Despite fearmongering to the contrary, the lifesaving vaccines are already helping to curb hospitalizations and deaths related to COVID-19. The national percent positive test rate for the virus currently sits at 4.7 percent, down from January's 13.9 percent. California, which was slammed as the coronavirus hotbed through fall and winter, boasts a percent positive test rate of 1.5 percent, the lowest in the country.
And though case counts are seeing a slight bump in certain parts of the U.S., raw cases were never an appropriate metric to evaluate the severity of the virus in the first place. The elderly are far more likely to suffer should they contract COVID-19, and they have been prioritized nationwide for inoculation.
In other words, once the vaccine becomes even more widely available—as it is expected to be come May 1—cases, hospitalization, and deaths will continue to trend downward as the arc of the U.S. economy naturally follows the opposite direction.
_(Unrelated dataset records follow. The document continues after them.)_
(* ===== verification/GoFloat.v ===== *)
(** Go's float64: IEEE 754 binary64 with round-to-nearest-even, as the executable
    specification of the Standard Library's [SpecFloat] (53 bits of precision,
    maximal exponent 1024), with the conversions the code uses. *)

From Stdlib Require Import ZArith Lia SpecFloat.
From stdpp Require Import base tactics.
From S2P Require Import Prelude.
Open Scope Z_scope.

Definition float64 := spec_float.

(** float64(z): the nearest float of an integer. *)
Definition f64 (z : Z) : float64 := binary_normalize 53 1024 z 0 false.
(** The constant [num/den] of the source, correctly rounded. *)
Definition f64_frac (num den : Z) : float64 := SFdiv 53 1024 (f64 num) (f64 den).

Definition fadd (x y : float64) : float64 := SFadd 53 1024 x y.
Definition fsub (x y : float64) : float64 := SFsub 53 1024 x y.
Definition fmul (x y : float64) : float64 := SFmul 53 1024 x y.
Definition fdiv (x y : float64) : float64 := SFdiv 53 1024 x y.
Definition flt (x y : float64) : bool := SFltb x y.
Definition fle (x y : float64) : bool := SFleb x y.

(** The integer part, for a float in the range of the integer type. *)
Definition ftrunc (x : float64) : Z :=
  match x with
  | S754_finite s m e =>
      let a := if 0 <=? e then Z.pos m * 2 ^ e else Z.pos m / 2 ^ (- e) in
      if s then - a else a
  | _ => 0
  end.

(** Duration.Seconds(). *)
Definition Seconds (d : Duration) : float64 :=
  fadd (f64 (Z.quot d Second)) (fdiv (f64 (Z.rem d Second)) (f64 Second)).

#[global] Arguments f64 : simpl never.
#[global] Arguments f64_frac : simpl never.
#[global] Arguments fadd : simpl never.
#[global] Arguments fsub : simpl never.
#[global] Arguments fmul : simpl never.
#[global] Arguments fdiv : simpl never.
#[global] Arguments flt : simpl never.
#[global] Arguments fle : simpl never.

Example f64_frac_tenth : f64_frac 1 10 = S754_finite false 7205759403792794 (-56).
Proof. reflexivity. Qed.
Example ftrunc_scale : ftrunc (fmul (f64 262144) (fdiv (f64 200000000) (f64 300000000))) = 174762.
Proof. reflexivity. Qed.

(** ** Order *)

Definition is_nan (x : float64) : bool := match x with S754_nan => true | _ => false end.

(** [fle] is [flt] or equality of the ordered values, so the usual chains hold. *)
Lemma flt_fle x y : flt x y = true -> fle x y = true.
Proof. unfold flt, fle, SFltb, SFleb. destruct (SFcompare x y) as [[]|]; done. Qed.

Ltac float_cases :=
  unfold flt, fle, SFltb, SFleb, SFcompare;
  repeat match goal with
  | x : float64 |- _ => destruct x as [[]|[]| |[] ? ?]
  | x : spec_float |- _ => destruct x as [[]|[]| |[] ? ?]
  end; simpl.

(** Splits the comparisons of exponents and mantissas of two finite floats. *)
Ltac float_compare :=
  repeat match goal with
  | |- context [PosDef.Pos.compare_cont Eq ?m ?n] =>
      change (PosDef.Pos.compare_cont Eq m n) with (Pos.compare m n)
  end;
  repeat match goal with
  | |- context [Z.compare ?a ?b] => destruct (Z.compare_spec a b); simpl
  | |- context [Pos.compare ?a ?b] => destruct (Pos.compare_spec a b); simpl
  end; subst; try done; try lia.

Lemma not_flt_fle x y : is_nan x = false -> is_nan y = false -> flt x y = false -> fle y x = true.
Proof. float_cases; try done; intros _ _; float_compare. Qed.

Lemma flt_not_nan x y : flt x y = true -> is_nan x = false /\ is_nan y = false.
Proof. unfold flt, SFltb, SFcompare. destruct x as [[]|[]| |[]], y as [[]|[]| |[]]; done. Qed.

Lemma fle_flt_trans x y z : fle x y = true -> flt y z = true -> flt x z = true.
Proof. float_cases; try done; float_compare. Qed.

(** Clamping from both sides leaves a value of the interval, or a NaN. *)
Lemma clamp_range lo hi x : is_nan lo = false -> is_nan hi = false -> fle lo hi = true ->
  let y := if flt x lo then lo else x in
  let z := if flt hi y then hi else y in
  is_nan z = true \/ (fle lo z = true /\ fle z hi = true).
Proof.
  intros Hlo Hhi Hle. assert (forall w, is_nan w = false -> fle w w = true) as Hrefl.
  { intros w. float_cases; try done; float_compare. }
  destruct (flt x lo) eqn:E1; cbv zeta; [destruct (flt hi lo) eqn:E2; auto|].
  destruct (flt hi x) eqn:E2; [auto|]. destruct (is_nan x) eqn:En; [by left|right].
  split; by apply not_flt_fle.
Qed.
According to Axios, one estimate predicts the economy will grow by a full 8 percent in 2021—"the largest economic expansion for the U.S. in generations."
"Business activity has returned to close to normal levels in much of the country despite the restrictions, with a tracker by Jefferies indicating that activity is at 93.5% of its pre-pandemic level," reports CNBC. "Data from Homebase shows that employees working and hours worked both gained sharply over the past month, with significant improvements in both hospitality and entertainment. Those have been the hardest-hit sectors, but have improved over the past two months as governments have loosened up on some of the harshest restrictions on activity."
And what about manufacturing, which Biden has specifically put a multibillion spotlight on in his plan? The sector "is enjoying a boom," adds the network, "with an Institute for Supply Management gauge of activity in the sector hitting its highest level since late 1983 in March."